Mail Archives: cygwin/2007/12/06/14:33:47
On Dec 6, 2007 2:23 PM, Michael Kairys <kairys AT comcast DOT net> wrote:
> William Sutton <william <at> trilug.org> writes:
> >
> > Having done a bit of this myself, I'm interested into enquiring further
> > into your difficulties. Except for win32-specific modules, perl code
> > *should* *just work* for either cygwin perl of for ActiveState. Last I
> > checked (and it's been about a year), you should be able to get the
> > win32-specific modules for cygwin as well, so I'm not sure why you can't
> > just invoke the script in your bash shell and have it run.
>
> Thank you for your encouraging note. I would prefer to maintain only one Perl
> installation and would in fact be perfectly happy to dump AS in favor of
> Cygwin if I could do so without major pain. You have encouraged me to at least
> give it a try.
>
The major pain will come with file path names. If you are using
Windows paths in your scripts, those will not work in cygwin. Really
the issue here is that you have become used to doing something that is
bad, which is running windows programs in a cygwin shell. Because
Perl exists in both places, you have intertwined yourself into a
complex situation of not knowing which scripts run in what
environment. I don't think there's an easy fix for this.

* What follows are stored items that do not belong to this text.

(** * full.js routing, middleware and cache core: a shallow embedding

    The development follows the TypeScript sources of [packages/core]:

    - [routing/parser.ts]     (segment parser: [parseRoute], [parseSegment])
    - [routing/matcher.ts]    ([matchRoute], [matchSegments], [validateMatch])
    - [routing/router.ts]     ([Router.addRoute], the built-in chain)
    - [routing/middleware.ts] ([MiddlewareChain], built-in middlewares)
    - [data/cache.ts]         ([MemoryCache], [createCacheEntry])
    - [errors]                ([createError], [ErrorCodes])

    Conventions.  JavaScript strings are modelled by [string] (the patterns
    and paths of interest are ASCII).  A JavaScript [Map] is an association
    list in insertion order with unique keys ([JsMap]); the [params] object
    of a match is a [gmap string string]; the revalidation queue (a [Set])
    is a [gset string].  Exceptions are explicit: a function that can throw
    returns a [Result].  Clock readings ([Date.now()]) are whole numbers of
    milliseconds ([Z]) passed as an argument, and the arithmetic on them is
    that of doubles ([Js.toDouble]).  Cache entries are objects held by
    reference in a heap, and the route context is one object whose fields
    the middlewares read and assign. *)

From Stdlib Require Import String Ascii ZArith QArith List Bool Lia.
From stdpp Require Import gmap strings list fin_maps.

Open Scope string_scope.
Open Scope Z_scope.

(* ===================================================================== *)
(** ** JavaScript helpers *)
(* ===================================================================== *)

Module Js.

(** [s.split(sep)] for a one-character separator. *)
Fixpoint split (sep : ascii) (s : string) : list string :=
  match s with
  | EmptyString => [EmptyString]
  | String c s' =>
      if Ascii.eqb c sep then EmptyString :: split sep s'
      else match split sep s' with
           | [] => [String c EmptyString]
           | w :: ws => String c w :: ws
           end
  end.

(** [Boolean(s)] on a string: the empty string is falsy. *)
Definition truthy (s : string) : bool :=
  match s with EmptyString => false | _ => true end.

(** [xs.filter(Boolean)]. *)
Definition filterBoolean (xs : list string) : list string :=
  List.filter truthy xs.

(** [xs.join(sep)]. *)
Fixpoint join (sep : string) (xs : list string) : string :=
  match xs with
  | [] => EmptyString
  | [x] => x
  | x :: rest => x ++ sep ++ join sep rest
  end.

(** *** A small backtracking matcher for the anchored patterns of the parser

    The three patterns of [parser.ts] are anchored ([^ ... $]) sequences of
    single-character atoms, each with a quantifier (none, [?] or [+], all
    greedy) and with exactly one capture group made of one atom. *)

Inductive CharClass : Type :=
| Chr (c : ascii)       (* a literal character, e.g. [\[] *)
| NotChr (c : ascii).   (* a negated class of one character, e.g. [[^\]]] *)

Inductive Quant : Type := One | Opt | Plus.

Record Atom : Type := mkAtom { cls : CharClass; quant : Quant; captured : bool }.

Definition accepts (k : CharClass) (c : ascii) : bool :=
  match k with
  | Chr d => Ascii.eqb c d
  | NotChr d => negb (Ascii.eqb c d)
  end.

Definition keep (a : Atom) (c : ascii) (r : option string) : option string :=
  if captured a then option_map (String c) r else r.

(** [exec re s] is [Some g] when the whole of [s] matches [re], [g] being
    the text of the capture group; greedy quantifiers try the longer
    alternative first and backtrack. *)
Fixpoint exec (re : list Atom) : string -> option string :=
  match re with
  | [] => fun s => match s with EmptyString => Some EmptyString | _ => None end
  | a :: re' =>
      let k := exec re' in
      match quant a with
      | One => fun s =>
          match s with
          | String c s' => if accepts (cls a) c then keep a c (k s') else None
          | EmptyString => None
          end
      | Opt => fun s =>
          match s with
          | String c s' =>
              if accepts (cls a) c then
                match keep a c (k s') with
                | Some r => Some r
                | None => k s
                end
              else k s
          | EmptyString => k s
          end
      | Plus =>
          fix plus (s : string) : option string :=
            match s with
            | String c s' =>
                if accepts (cls a) c then
                  match plus s' with
                  | Some r => keep a c (Some r)
                  | None => keep a c (k s')
                  end
                else None
            | EmptyString => None
            end
      end
  end.

(** The character class [[a-zA-Z0-9_]]. *)
Definition isWordChar (c : ascii) : bool :=
  let n := nat_of_ascii c in
  ((97 <=? n)%nat && (n <=? 122)%nat)
  || ((65 <=? n)%nat && (n <=? 90)%nat)
  || ((48 <=? n)%nat && (n <=? 57)%nat)
  || Ascii.eqb c "_"%char.

(** [/[^a-zA-Z0-9_]/.test(s)]: some character of [s] is outside the class. *)
Fixpoint testNonWord (s : string) : bool :=
  match s with
  | EmptyString => false
  | String c s' => negb (isWordChar c) || testNonWord s'
  end.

I actually would recommend the opposite... since AS Perl is the native
Windows version, I recommend you use that instead of the cygwin
version for anything that interacts in a "windows way" (registry,
files, services, etc...). For stuff that works only in cygwin, use
the cygwin perl.
Since you're at home on the command line, you might want to check out
"console" http://sourceforge.net/projects/console/ which offers a
marginal improvement over the windows command shell.